Baseava suas investidas nos filmes a que assistia em suas noites insones. Mas a polícia americana era honesta e bem-equipada, o que não se podia dizer a respeito da realidade com que ele se deparava. Às vezes, ele sequer podia contar aos colegas o rumo que as suas investigações vinham tomando, sob o risco de alguém lhe puxar o tapete e obter, no seu lugar, a sonhada promoção.
Sua carreira na polícia ia de vento em popa. Um problema de saúde, contudo, o havia tirado de circulação por uns tempos, e as coisas já não eram mais as mesmas por ali. Se conseguisse resolver o caso do misterioso assassino em série, retomaria o prestígio de outrora.
O assassino voltava para casa, satisfeito. Sua última presa revelara-se mais destemida do que as anteriores, conferindo-lhe uma dose extra de adrenalina ao torturá-la. Uma refinada iguaria. Tivera de tapar-lhe a boca com fita adesiva, pois a vadia não calava a boca. Em vez de gritar, como as outras, desafiava-o com perguntas. Tivera de esbofeteá-la. Quem a maldita pensava que era para o analisar? Matá-la fora deliciosamente cruel.

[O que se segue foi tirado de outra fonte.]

Lemma paired_linked R C W s : Paired R C W s → Linked R C W s.
Proof.
  induction 1 as [c1 tg1 now k1 p1 l1 g1 e1 d c2 tg2 k2 p2 l2 g2 e2 p H1 H2 E1 H3 H4 E2|R C W s r _ IH Hr|R C W s rids _ IH
    |R C W s now res d _ IH E|R C W s now res p _ IH E|R C W s m _ IH E|R C W s [m dest] _ IH E|R C W s e _ IH|R C W s e _ IH
    |R C W s c _ IH HS Hk Hi|R C W s c _ IH HS Hk Hi].
  - destruct (start_told _ _ _ _ _ _ _ _ _ E1) as (Ht & Es & Ec). split; simpl.
    + exact (decoding_start _ _ _ _ _ _ _ _ _ H1 H2 E1).
    + done.
    + exists [], [], []. split; [exact (prefilling_start _ _ _ _ _ _ _ _ H3 H4 E2)|]. by intros x ?%elem_of_nil.
    + rewrite Ec. by intros x ?%elem_of_nil.
    + unfold told. rewrite Es. by intros _ x ?%elem_of_nil.
  - eapply linked_decode; [exact IH|apply decoding_request; [apply IH|done]|apply request_told; [apply IH|done]|done..|apply IH|done|done].
  - eapply linked_decode; [exact IH|apply decoding_cancel, IH|eapply told_other; [apply IH|done..]|done..| |done|].
    + intros x. simpl. rewrite concat_app, !elem_of_app. simpl. rewrite app_nil_r. intros [Hx|Hx]; [right; by apply IH|by left].
    + intros x Hx. rewrite elem_of_app. by right.
  - by eapply decode_linked.
  - apply linked_prefill; [done|]. intros R' C' Q HP. eexists. by eapply prefilling_iteration.
  - by apply deliver_linked.
  - assert (Linked R C W (set_decode (decode (deliver_reply (m, dest) s)) s)) as [Hd Ht Hp Hc Hr]; [|by split].
    simpl. destruct (decide (dest = identity)); [|by destruct IH].
    eapply linked_decode; [exact IH|apply decoding_reply, IH|eapply told_other; [apply IH|done..]|done..|apply IH|done|done].
  - eapply linked_decode; [exact IH|apply decoding_engine, IH|eapply told_other; [apply IH|done..]|done..|apply IH|done|done].
  - apply linked_prefill; [done|]. intros R' C' Q HP. exists Q. by apply prefilling_engine.
  - eapply linked_decode; [exact IH|apply decoding_outside; [apply IH|done..]|eapply told_other; [apply IH|done..]|done..|apply IH| |done].
    unfold DecodeScheduler.config, TextBatchConstructor.config. simpl. by rewrite (same_settings _ _ HS).
  - apply linked_prefill; [done|]. intros R' C' Q HP. exists Q. by apply prefilling_outside.
Qed.

End Nodes.
End Nodes.
Lemma copy_expert_ok num_log num_phy i w s :
  len w = num_log → 0 < num_log → 0 ≤ i < num_phy → Copied num_log num_phy i s →
  ∃ s', copy_expert w s i tt = (Ok s', tt) ∧ Copied num_log num_phy (i + 1) s'.
Proof.
  intros Hw Hpos Hi [Hp Hr Hc Hones Hs]. set (load := zip_with w_div w (logcnt s)).
  assert (len load = num_log) as Hload by (unfold load, len in *; rewrite length_zip_with; lia).
  destruct (best_found (λ _, true) (λ p q, w_ltb (at_ w_zero load q) (at_ w_zero load p)) (zrange 0 (len load)) None)
    as (e & He & _ & [|Hin]); [done| |done|].
  { right. exists 0. rewrite elem_of_zrange. split; [lia|done]. }
  simpl in He. apply elem_of_zrange in Hin.
  assert (logcnt s !! Z.to_nat e = Some (at_ 0 (logcnt s) e)) as Hlook by (apply at_inside; lia).
  pose proof (Hones _ (list_elem_of_lookup_2 _ _ _ Hlook)) as Hone.
  unfold copy_expert, argmax. fold load. rewrite He. unfold bind, of_option, ret. eexists. split; [reflexivity|].
  split; simpl; rewrite ?len_list_set; try done.
  - intros c Hcin. rewrite list_set_insert in Hcin by lia.
    apply list_elem_of_lookup in Hcin as [j Hj]. apply list_lookup_insert_Some in Hj as [(_ & <- & _)|[_ Hj]]; [lia|].
    apply Hones. by eapply list_elem_of_lookup_2.
  - rewrite zrange_snoc by lia. rewrite map_app. simpl. rewrite !at_set by lia. rewrite (list_set_insert (logcnt s)) by lia.
    unfold pairs. rewrite (pairs_incr 0 _ _ _ Hlook) by lia. simpl. rewrite Z2Nat.id by lia. rewrite <- Permutation_cons_append. f_equiv.
    fold pairs. rewrite <- Hs. apply reflexive_eq. apply map_ext_in. intros x Hx.
    assert (x ∈ zrange 0 i) as Hx' by (by apply list_elem_of_In). apply elem_of_zrange in Hx'. by rewrite !at_set_ne by lia.
Qed.

Lemma copy_loop num_log num_phy n i w s :
  len w = num_log → 0 < num_log → 0 ≤ i → i + Z.of_nat n = num_phy → Copied num_log num_phy i s →
  ∃ s', for_fold (zrange i num_phy) s (copy_expert w) tt = (Ok s', tt) ∧ Copied num_log num_phy num_phy s'.
Proof.
  intros Hw Hpos. revert i s. induction n as [|n IH]; intros i s Hi Hn HC.
  - rewrite zrange_empty by lia. exists s. split; [done|]. by replace num_phy with i at 2 by lia.
  - rewrite zrange_cons by lia. destruct (copy_expert_ok num_log num_phy i w s Hw Hpos) as (s1 & E1 & HC1); [lia|done|].
    destruct (IH (i + 1) s1) as (s' & E' & HC'); [lia|lia|done|]. exists s'. split; [|done]. simpl. unfold bind. by rewrite E1.
Qed.

(** What copying [num_log] experts to [num_phy] slots promises: *)
Definition Copying (num_log num_phy : Z) (s : copies) : Prop :=
  len (phy2log s) = num_phy ∧ len (rank s) = num_phy ∧ len (logcnt s) = num_log ∧
  (∀ c, c ∈ logcnt s → 1 ≤ c) ∧ zip (phy2log s) (rank s) ≡ₚ pairs (logcnt s).

Lemma replicate_row_ok w num_phy :
  0 < len w ≤ num_phy → ∃ s, replicate_row num_phy w tt = (Ok s, tt) ∧ Copying (len w) num_phy s.
Proof.
  intros Hw. unfold replicate_row.
  destruct (copy_loop (len w) num_phy (Z.to_nat (num_phy - len w)) (len w) w
    (mk_copies (zrange 0 num_phy) (repeat 0 (Z.to_nat num_phy)) (repeat 1 (length w)))) as (s & E & [Hp Hr Hc Hones Hs]); [done|lia..| |].
  - split; simpl; rewrite ?len_repeat, ?len_zrange by lia; try lia.
    + done.
    + intros c Hcin. apply list_elem_of_In, repeat_spec in Hcin as ->. lia.
    + unfold pairs. rewrite pairs_ones. simpl. apply reflexive_eq. apply map_ext_in. intros x Hx.
      assert (x ∈ zrange 0 (len w)) as Hx' by (by apply list_elem_of_In). apply elem_of_zrange in Hx'.
      rewrite at_zrange, at_repeat by lia. done.
  - exists s. split; [done|]. split_and!; try done. by rewrite (zip_as_map _ _ num_phy).
Qed.

(** ** Index arrays *)

Lemma put_along_ok {T} (d : T) l (puts : list (Z * T)) :
  (∀ i, i ∈ puts.*1 → 0 ≤ i < len l) → NoDup puts.*1 →
  ∃ l', put_along l puts tt = (Ok l', tt) ∧ len l' = len l ∧
    (∀ i x, (i, x) ∈ puts → at_ d l' i = x) ∧ ∀ i, 0 ≤ i → i ∉ puts.*1 → at_ d l' i = at_ d l i.
Proof.
  revert l. induction puts as [|[i x] puts IH]; intros l Hin Hnd.
  - exists l. split; [done|]. split; [done|]. split; [|done]. by intros i x ?%elem_of_nil.
  - simpl in Hnd. apply NoDup_cons in Hnd as [Hi Hnd]. assert (0 ≤ i < len l) as Hil by (apply Hin; by left).
    destruct (IH (list_set l i x)) as (l' & E & Hl & Hput & Hrest); [intros j Hj; rewrite len_list_set; apply Hin; by right|done|].
    exists l'. split_and!.
    + unfold put_along. simpl. unfold bind at 1. replace ((- len l <=? i) && (i <? len l)) with true by lia.
      replace (i <? 0) with false by lia. simpl. exact E.
    + by rewrite Hl, len_list_set.
    + intros j y [[= -> ->]|Hj]%elem_of_cons; [|by apply Hput]. rewrite Hrest by (done || lia). by apply at_set.
    + intros j Hj Hn. simpl in Hn. apply not_elem_of_cons in Hn as [Hne Hn]. rewrite Hrest by done. apply at_set_ne; [done|lia|done].
Qed.

Lemma zip_zrange (l : list Z) : zip l (zrange 0 (len l)) = map (λ j, (at_ 0 l j, j)) (zrange 0 (len l)).
Proof.
  rewrite <- (map_at 0 l) at 1. generalize (zrange 0 (len l)). intros k. induction k as [|x k IH]; [done|]. simpl. by rewrite IH.
Qed.

Lemma in_perm n perm i : perm ≡ₚ zrange 0 n → 0 ≤ i < len perm → 0 ≤ at_ 0 perm i < n.
Proof.
  intros HP Hi. assert (at_ 0 perm i ∈ perm) as Hin by (eapply list_elem_of_lookup_2; by apply at_inside).
  apply elem_of_zrange. by eapply elem_of_Permutation_proper.
Qed.

(** The inverse of a permutation *)
Definition Inverse (n : Z) (perm inv : list Z) : Prop :=
  len inv = n ∧ inv ≡ₚ zrange 0 n ∧ (∀ j, 0 ≤ j < n → at_ 0 inv (at_ 0 perm j) = j) ∧ ∀ i, 0 ≤ i < n → at_ 0 perm (at_ 0 inv i) = i.

Lemma inverse_row_ok n perm : 0 ≤ n → perm ≡ₚ zrange 0 n → ∃ inv, inverse_row perm tt = (Ok inv, tt) ∧ Inverse n perm inv.
Proof.
  intros Hn HP. assert (len perm = n) as Hlen.
  { unfold len. rewrite HP. fold (len (zrange 0 n)). rewrite len_zrange by done. lia. }
  assert (NoDup perm) as Hnd by (rewrite HP; apply NoDup_zrange).
  assert ((zip perm (zrange 0 n)).*1 = perm) as Hfst by (apply fst_zip; rewrite <- Hlen; unfold zrange, len; rewrite length_fmap, length_seq; lia).
  destruct (put_along_ok 0 (np_empty (length perm)) (zip perm (zrange 0 (len perm)))) as (inv & E & Hl & Hput & _).
  - rewrite Hlen, Hfst. intros i Hi. rewrite HP in Hi. apply elem_of_zrange in Hi. unfold len in *. rewrite length_np_empty. lia.
  - by rewrite Hlen, Hfst.
  - assert (∀ j, 0 ≤ j < n → at_ 0 inv (at_ 0 perm j) = j) as H1.
    { intros j Hj. apply Hput. rewrite zip_zrange. apply list_elem_of_fmap. exists j. split; [done|]. apply elem_of_zrange. lia. }
    assert (∀ i, 0 ≤ i < n → ∃ j, 0 ≤ j < n ∧ at_ 0 perm j = i) as Hsurj.
    { intros i Hi. assert (i ∈ perm) as Hin by (rewrite HP; by apply elem_of_zrange). apply list_elem_of_lookup in Hin as [j Hj].
      exists (Z.of_nat j). pose proof (lookup_lt_Some _ _ _ Hj). unfold len in Hlen. split; [lia|]. apply at_lookup. by rewrite Nat2Z.id. }
    assert (∀ i, 0 ≤ i < n → at_ 0 perm (at_ 0 inv i) = i) as H2.
    { intros i Hi. destruct (Hsurj i Hi) as (j & Hj & <-). by rewrite H1. }
    assert (len inv = n) as Hinv by (rewrite Hl; unfold len in *; rewrite length_np_empty; lia).
    exists inv. split; [exact E|]. split_and!; [done| |done|done].
    rewrite <- (map_at 0 inv), Hinv. apply NoDup_Permutation.
    + apply NoDup_fmap_2_strong; [|apply NoDup_zrange]. intros x y Hx Hy Hxy. apply elem_of_zrange in Hx, Hy.
      by rewrite <- (H2 x), <- (H2 y), Hxy.
    + apply NoDup_zrange.
    + intros x. rewrite list_elem_of_fmap. split.
      * intros (i & -> & Hi). apply elem_of_zrange in Hi. destruct (Hsurj i Hi) as (j & Hj & <-). rewrite H1 by done. by apply elem_of_zrange.
      * intros Hx. apply elem_of_zrange in Hx. exists (at_ 0 perm x). split; [by rewrite H1|]. apply elem_of_zrange.
        eapply in_perm; [done|lia].
Qed.

Lemma take_along_ok {T} (d : T) l idx :
  (∀ i, i ∈ idx → 0 ≤ i < len l) → take_along l idx tt = (Ok (map (at_ d l) idx), tt).
Proof.
  intros Hin. induction idx as [|i idx IH]; [done|]. unfold take_along in *. simpl. unfold bind at 1.
  assert (0 ≤ i < len l) as Hi by (apply Hin; by left). rewrite (py_index_inside l i Hi), (at_inside d l i Hi). simpl.
  unfold bind. rewrite IH by (intros; apply Hin; by right). done.
Qed.

(** ** Rows *)

Lemma for_map_ok {T U} (f : T → M () U) (Q : T → U → Prop) l :
  (∀ x, x ∈ l → ∃ y, f x tt = (Ok y, tt) ∧ Q x y) → ∃ ys, for_map l f tt = (Ok ys, tt) ∧ Forall2 Q l ys.
Proof.
  intros Hf. induction l as [|x l IH]; [by exists []|]. destruct (Hf x (list_elem_of_here _ _)) as (y & E & Hy).
  destruct IH as (ys & E' & Hys); [intros; apply Hf; by right|]. exists (y :: ys). split; [|by constructor].
  simpl. unfold bind. by rewrite E, E'.
Qed.

Lemma length_chunks {T} k m (l : list T) : length (chunks k m l) = k.
Proof. unfold chunks. by rewrite length_map, length_seq. Qed.
Lemma chunks_lookup {T} k m (l : list T) i : (i < k)%nat → chunks k m l !! i = Some (take m (drop (i * m) l)).
Proof. intros Hi. unfold chunks. by rewrite list_lookup_fmap, lookup_seq_lt. Qed.
Lemma chunks_size {T} k m (l : list T) r : length l = (k * m)%nat → r ∈ chunks k m l → length r = m.
Proof.
  intros Hl Hr. apply list_elem_of_lookup in Hr as [i Hi]. pose proof (lookup_lt_Some _ _ _ Hi) as Hk. rewrite length_chunks in Hk.
  rewrite chunks_lookup in Hi by done. injection Hi as <-. rewrite length_take, length_drop. nia.
Qed.

Lemma length_concat_rows {T} (ls : list (list T)) m : (∀ r, r ∈ ls → length r = m) → length (concat ls) = (length ls * m)%nat.
Proof.
  intros Hm. induction ls as [|r ls IH]; [done|]. simpl. rewrite length_app, IH by (intros; apply Hm; by right).
  rewrite (Hm r) by left. lia.
Qed.

Lemma drop_concat {T} (ls : list (list T)) m k : (∀ r, r ∈ ls → length r = m) → drop (k * m) (concat ls) = concat (drop k ls).
Proof.
  revert k. induction ls as [|r ls IH]; intros k Hm; simpl; [by rewrite !drop_nil|].
  assert (length r = m) as Hr by (apply Hm; by left). destruct k as [|k]; [done|]. simpl.
  rewrite drop_app_ge by lia. rewrite Hr. replace (m + k * m - m)%nat with (k * m)%nat by lia. apply IH. intros; apply Hm; by right.
Qed.
Lemma take_concat {T} (ls : list (list T)) m k : (∀ r, r ∈ ls → length r = m) → take (k * m) (concat ls) = concat (take k ls).
Proof.
  revert k. induction ls as [|r ls IH]; intros k Hm; simpl; [by rewrite !take_nil|].
  assert (length r = m) as Hr by (apply Hm; by left). destruct k as [|k]; [done|]. simpl.
  rewrite take_app_ge by lia. f_equal. rewrite Hr. replace (m + k * m - m)%nat with (k * m)%nat by lia. apply IH. intros; apply Hm; by right.
Qed.

(** Rows of rows *)
Lemma chunks_concat {T} k n m (ls : list (list T)) :
  (∀ r, r ∈ ls → length r = m) → chunks k (n * m) (concat ls) = map (@concat _) (chunks k n ls).
Proof.
  intros Hm. unfold chunks. rewrite map_map. apply map_ext. intros i. rewrite Nat.mul_assoc, drop_concat by done.
  apply take_concat. intros r Hr. apply Hm. apply (sublist_subseteq _ _ (sublist_drop ls (i * n))). exact Hr.
Qed.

Estudara cada ato do assassino. Chegara mesmo a traçar o perfil psicológico do criminoso. Provavelmente vítima de abuso sexual na infância. Repressão intensa por parte de alguém, talvez da própria mãe. Pai alcoólatra, ou desconhecido. Baixíssima autoestima. Ainda que nenhuma das vítimas tivesse sobrevivido, as torturas que haviam sofrido ou mesmo o modo como foram amarradas sugeria um quase ritual de humilhação, repleto de contornos sádicos. Os dois anos de psicologia que cursara haviam servido para alguma coisa, afinal. Laudos periciais davam uma estimativa da altura e do peso do monstro, como ele o apelidara.
Após estudar o padrão adotado pelo criminoso, fizera uma varredura na área em que ele costumava atacar e estabelecera o tipo de vítima escolhido. Mulheres bem-sucedidas e assertivas, que ele submetia aos piores suplícios antes de as matar sem lhes dar a mínima chance de defesa.

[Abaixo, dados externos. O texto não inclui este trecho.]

(* ===== verification/EplbStats.v ===== *)
(** * Expert load statistics and the placement made from them (pipelines/lib/eplb_stats.py)

    Devices count, per layer, how often each expert is chosen; a snapshot sums the counts
    over the devices, travels as a dictionary, and becomes the placement of the experts
    when a server starts. The device buffers are named objects, since captured graphs
    hold on to them. Strings read as integers ([int]) and nested lists read as arrays
    ([np.asarray]) are classes; locks, read-only flags and the log line are left out. *)

From S2P Require Import Prelude Tokens Hashing Dict Eplb.

(** ** Data read from JSON *)

Inductive pyval :=
| PNone
| PBool (b : bool)
| PInt (z : Z)
(** a float, by what [int] makes of it *)
| PFloat (i : outcome Z)
| PStr (s : string)
| PList (l : list pyval)
| PDict (d : list (string * pyval)).

Class Readers := {
  (** [int(s)] of a string *)
  int_of_str : string → option Z;
  (** [np.asarray(l, dtype=np.int64)]; [None] is an array that is not two-dimensional *)
  asarray : list pyval → outcome (option (array Z))
}.

(** [np.asarray] of integers in rows of one length *)
Class ReadersLaws `{Readers} := {
  asarray_rows w (rs : list (list Z)) :
    rs ≠ [] → (∀ r, r ∈ rs → len r = w ∧ ∀ x, x ∈ r → int64 x = true) →
    asarray (map (λ r, PList (map PInt r)) rs) = Ok (Some (mk_array w rs))
}.

Definition get_key (d : list (string * pyval)) (k : string) : option pyval := OrderedDict.lookup k d.
Definition lift {S T} (o : outcome T) : M S T := match o with Ok x => ret x | Raise e => raise e end.

(** [not isinstance(v, int) or isinstance(v, bool)] *)
Definition not_int (v : pyval) : bool := match v with PInt _ => false | _ => true end.

Section Int.
Context `{Readers}.

(** [int(v)] *)
Definition py_int (v : pyval) : outcome Z :=
  match v with
  | PInt z => Ok z
  | PBool b => Ok (if b then 1 else 0)
  | PFloat i => i
  | PStr s => match int_of_str s with Some z => Ok z | None => Raise ValueError end
  | PNone | PList _ | PDict _ => Raise TypeError
  end.

(** [for x in v] *)
Definition py_iter (v : pyval) : outcome (list pyval) :=
  match v with
  | PList l => Ok l
  | PDict d => Ok (map (λ '(k, _), PStr k) d)
  | PStr s => Ok (map (λ a, PStr (String a "")) (String.list_ascii_of_string s))
  | _ => Raise TypeError
  end.

(** [data[k]] *)
Definition subscript (d : list (string * pyval)) (k : string) : M () pyval := of_option KeyError (get_key d k).
End Int.

Module EplbStatsMetadata.

Record t := mk {
  num_layers : Z;
  num_moe_layers : Z;
  moe_layer_indices : list Z;
  num_logical_experts : Z;
  num_experts_per_token : Z
}.

(** The assertions of [__post_init__] *)
Definition valid (m : t) : bool :=
  (num_layers m >? 0) && (0 <? num_moe_layers m) && (num_moe_layers m <=? num_layers m)
  && (len (moe_layer_indices m) =? num_moe_layers m)
  && forallb (λ i, (0 <=? i) && (i <? num_layers m)) (moe_layer_indices m)
  && (num_logical_experts m >? 0) && (num_experts_per_token m >? 0)
  && (num_experts_per_token m <=? num_logical_experts m).

Definition init (a b : Z) (c : list Z) (d e : Z) : M () t :=
  let m := mk a b c d e in py_assert (valid m);; ret m.

Definition to_dict (m : t) : list (string * pyval) :=
  [("num_layers", PInt (num_layers m));
   ("num_moe_layers", PInt (num_moe_layers m));
   ("moe_layer_indices", PList (map PInt (moe_layer_indices m)));
   ("num_logical_experts", PInt (num_logical_experts m));
   ("num_experts_per_token", PInt (num_experts_per_token m))]%string.

Section FromDict.
Context `{Readers}.

Definition required (data : list (string * pyval)) (key : string) : M () unit :=
  match get_key data key with
  | None => raise ValueError
  | Some v => raise_if (not_int v) ValueError
  end.

(** [int(data[key])] *)
Definition int_at (data : list (string * pyval)) (key : string) : M () Z :=
  let! v := subscript data key in lift (py_int v).

Definition from_dict (data : list (string * pyval)) : M () t :=
  for_each ["num_logical_experts"; "num_experts_per_token"]%string (required data);;
  let! '(num_layers, num_moe_layers) :=
    match get_key data "num_layers" with
    | Some v =>
        let! num_layers := lift (py_int v) in
        let! num_moe_layers := lift (py_int (default (PInt num_layers) (get_key data "num_moe_layers"))) in
        ret (num_layers, num_moe_layers)
    | None => let! num_layers := int_at data "num_moe_layers" in ret (num_layers, num_layers)
    end in
  let! items := lift (py_iter (default (PList (map PInt (zrange 0 num_layers))) (get_key data "moe_layer_indices"))) in
  let! moe_layer_indices := for_map items (λ i, lift (py_int i)) in
  let! num_logical_experts := int_at data "num_logical_experts" in
  let! num_experts_per_token := int_at data "num_experts_per_token" in
  init num_layers num_moe_layers moe_layer_indices num_logical_experts num_experts_per_token.
End FromDict.
End EplbStatsMetadata.

Module EplbStatsSnapshot.

Record t := mk {
  metadata : EplbStatsMetadata.t;
  histogram : array Z;
  total_tokens : Z;
  total_routed_tokens : Z;
  hostname : option string
}.

(** [histogram] [None] is an array of another number of dimensions. *)
Definition init (m : EplbStatsMetadata.t) (histogram : option (array Z)) (total routed : Z) (host : option string) : M () t :=
  match histogram with
  | Some h =>
      py_assert ((Eplb.num_rows h =? EplbStatsMetadata.num_layers m) && (width h =? EplbStatsMetadata.num_logical_experts m));;
      py_assert (total >=? 0);;
      ret (mk m h total routed host)
  | None => raise AssertionError
  end.

Definition draft_candidate_tokens (s : t) : Z := Z.max 0 (total_routed_tokens s - total_tokens s).

(** The values are copied. *)
Definition from_array := init.

Definition to_dict (s : t) : list (string * pyval) :=
  [("metadata", PDict (EplbStatsMetadata.to_dict (metadata s)));
   ("histogram", PList (map (λ r, PList (map PInt r)) (rows (histogram s))));
   ("non_draft_tokens", PInt (total_tokens s));
   ("total_routed_tokens", PInt (total_routed_tokens s));
   ("hostname", match hostname s with Some h => PStr h | None => PNone end)]%string
  ++ (if draft_candidate_tokens s >? 0 then [("draft_candidate_tokens", PInt (draft_candidate_tokens s))]%string else []).

Section FromDict.
Context `{Readers}.

(** [np.asarray] with [TypeError] and [ValueError] turned into [ValueError] *)
Definition read_histogram (l : list pyval) : M () (option (array Z)) :=
  match asarray l with
  | Ok h => ret h
  | Raise TypeError | Raise ValueError => raise ValueError
  | Raise e => raise e
  end.

Definition from_dict (data : list (string * pyval)) : M () t :=
  for_each ["metadata"; "histogram"; "non_draft_tokens"; "hostname"]%string
    (λ key, raise_if (bool_decide (get_key data key = None)) ValueError);;
  let! metadata_data := subscript data "metadata" in
  let! metadata := match metadata_data with PDict d => EplbStatsMetadata.from_dict d | _ => raise ValueError end in
  let! histogram_data := subscript data "histogram" in
  let! histogram := match histogram_data with PList l => read_histogram l | _ => raise ValueError end in
  let! non_draft_tokens := subscript data "non_draft_tokens" in
  raise_if (not_int non_draft_tokens) ValueError;;
  let total_routed_tokens := default non_draft_tokens (get_key data "total_routed_tokens") in
  let! total := lift (py_int non_draft_tokens) in
  let! routed := lift (py_int total_routed_tokens) in
  from_array metadata histogram total routed None.
End FromDict.
End EplbStatsSnapshot.

(** ** Counting *)

Module EplbStatsAccumulator.

(** [heap]: the counters behind each buffer *)
Record t := mk_t {
  _metadata : EplbStatsMetadata.t;
  _layer_device_buffers : list (list Z);
  _total_tokens : Z;
  heap : gmap Z (list Z)
}.
Definition set_total (x : Z) (s : t) : t := mk_t (_metadata s) (_layer_device_buffers s) x (heap s).
Definition set_heap (h : gmap Z (list Z)) (s : t) : t := mk_t (_metadata s) (_layer_device_buffers s) (_total_tokens s) h.

Definition blank (m : EplbStatsMetadata.t) : list Z := repeat 0 (Z.to_nat (EplbStatsMetadata.num_logical_experts m)).

(** The buffer of layer [l] and device [d] is named by its place in layer-major order. *)
Definition init (m : EplbStatsMetadata.t) (num_devices : nat) : t :=
  let bufs := map (λ l, map (λ d, Z.of_nat (l * num_devices + d)) (seq 0 num_devices)) (seq 0 (Z.to_nat (EplbStatsMetadata.num_layers m))) in
  mk_t m bufs 0 (list_to_map (map (λ b, (b, blank m)) (concat bufs))).

Definition device_buffers (s : t) : list Z := concat (_layer_device_buffers s).

Definition record_batch_total_tokens (num_tokens : Z) : M t unit := modify (λ s, set_total (_total_tokens s + num_tokens) s).

(** Elementwise [int64] addition *)
Definition add64 (a b : Z) : Z := to_signed 64 (a + b).
Definition add_counts (a b : list Z) : list Z := zip_with add64 a b.
Definition to_numpy (s : t) (b : Z) : list Z := default (blank (_metadata s)) (heap s !! b).

(** [sum(b.to_numpy() for b in layer_bufs)], stored into a row of zeros *)
Definition sum_layer (s : t) (layer_bufs : list Z) : list Z := foldl add_counts (blank (_metadata s)) (map (to_numpy s) layer_bufs).
Definition row_sum (r : list Z) : Z := foldl add64 0 r.

Definition snapshot (hostname : option string) : M t EplbStatsSnapshot.t :=
  let! s := get in
  let histogram := map (sum_layer s) (_layer_device_buffers s) in
  let total := _total_tokens s in
  let nonzero := filter (λ x, 0 < x) (map row_sum histogram) in
  let top_k := EplbStatsMetadata.num_experts_per_token (_metadata s) in
  let routed := match nonzero with [] => total | x :: l => foldl Z.max x l / top_k end in
  lift (EplbStatsSnapshot.from_array (_metadata s) (Some (mk_array (EplbStatsMetadata.num_logical_experts (_metadata s)) histogram))
    total routed hostname tt).1.

(** The buffers are written in place. *)
Definition reset : M t unit :=
  modify (λ s, set_total 0 (set_heap (foldl (λ h b, <[b := blank (_metadata s)]> h) (heap s) (device_buffers s)) s)).

End EplbStatsAccumulator.

(** ** Placement *)

Module EplbPlacement.

Record t := mk {
  phy2log : array Z;
  (** [int32] *)
  log2phy : list (list (list Z));
  logcnt : array Z
}.

Definition num_phy (p : t) : Z := width (phy2log p).
Definition max_replicas (p : t) : M () Z := of_option ValueError (Eplb.array_max (logcnt p)).

(** [a.sum(axis=0)] of rows of [w] elements *)
Definition column_sums (w : Z) (rs : list (list Z)) : list Z :=
  foldl (zip_with EplbStatsAccumulator.add64) (repeat 0 (Z.to_nat w)) rs.

Definition to_int32 : Z → Z := to_signed 32.

Section Placement.
Context `{Weights, NumPy} (float64 : Z → weight).

(** [%] of Python, whose divisor is not zero *)
Definition py_mod (a b : Z) : M () Z := raise_if (b =? 0) ZeroDivisionError;; ret (a mod b).

(** [np.broadcast_to(x, (n,) + x.shape[1:])] of an array of one layer *)
Definition broadcast {T} (n : Z) (x : list T) : list T := concat (repeat x (Z.to_nat n)).

Definition from_snapshot (snap : EplbStatsSnapshot.t) (ep_size n_nodes n_groups eplb_replicas_per_gpu : Z) : M () t :=
  let h := EplbStatsSnapshot.histogram snap in
  let num_layers := Eplb.num_rows h in
  let num_log := width h in
  let! a := py_mod num_log ep_size in
  (if negb (a =? 0) then raise ValueError else let! b := py_mod num_log n_groups in raise_if (negb (b =? 0)) ValueError);;
  raise_if (eplb_replicas_per_gpu <? 0) ValueError;;
  let num_phy := num_log + eplb_replicas_per_gpu * ep_size in
  let weight_agg := mk_array num_log [map float64 (column_sums num_log (rows h))] in
  let! '(phy2log_u, log2phy_u, logcnt_u) := Eplb.rebalance_experts weight_agg num_phy n_groups n_nodes ep_size in
  ret (mk (mk_array num_phy (broadcast num_layers (rows phy2log_u)))
          (map (map (map to_int32)) (broadcast num_layers log2phy_u))
          (mk_array num_log (map (map to_int32) (broadcast num_layers (rows logcnt_u))))).
End Placement.

Definition identity (num_layers num_logical : Z) : t :=
  mk (mk_array num_logical (repeat (zrange 0 num_logical) (Z.to_nat num_layers)))
     (repeat (map (λ i, [to_int32 i]) (zrange 0 num_logical)) (Z.to_nat num_layers))
     (mk_array num_logical (repeat (repeat 1 (Z.to_nat num_logical)) (Z.to_nat num_layers))).

End EplbPlacement.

Aquela noite seria dedicada à ceifa de mais uma daquelas meretrizes. Despertavam-lhe o mais profundo ódio. Sempre cheias de si, em meio a livros ou relatórios. Dirigiam. Davam ordens. Lembrando-se da mãe, tomou de um só gole o uísque caubói que preparara. Gostava especialmente do modo como as vítimas se tornavam pateticamente infantis quando ficavam apavoradas e sentiam a proximidade da morte. Ria ao se lembrar de como imploravam pela própria vida. Too late, baby, dizia ele, antes de aplicar o golpe fatal, degolando-as.
O policial prosseguira em seus cálculos, tentando descobrir o critério utilizado pelo assassino. O quadro formava-se aos poucos em sua mente, mas ainda faltavam algumas peças-chave. Embora soubesse o tipo de mulher escolhido pelo assassino, como saber, entretanto, quem seria a próxima? Eram inúmeras as possibilidades, considerando-se o tamanho da cidade, e a aparente falta de critério geográfico. A área em que ele costumava agir cobria um raio enorme, sendo impossível prever onde se daria o próximo ataque. Os colegas, uns medíocres, riam e tomavam café enquanto ele passava noites inteiras em busca de algo que levasse a uma pista concreta e conduzisse à captura do homicida.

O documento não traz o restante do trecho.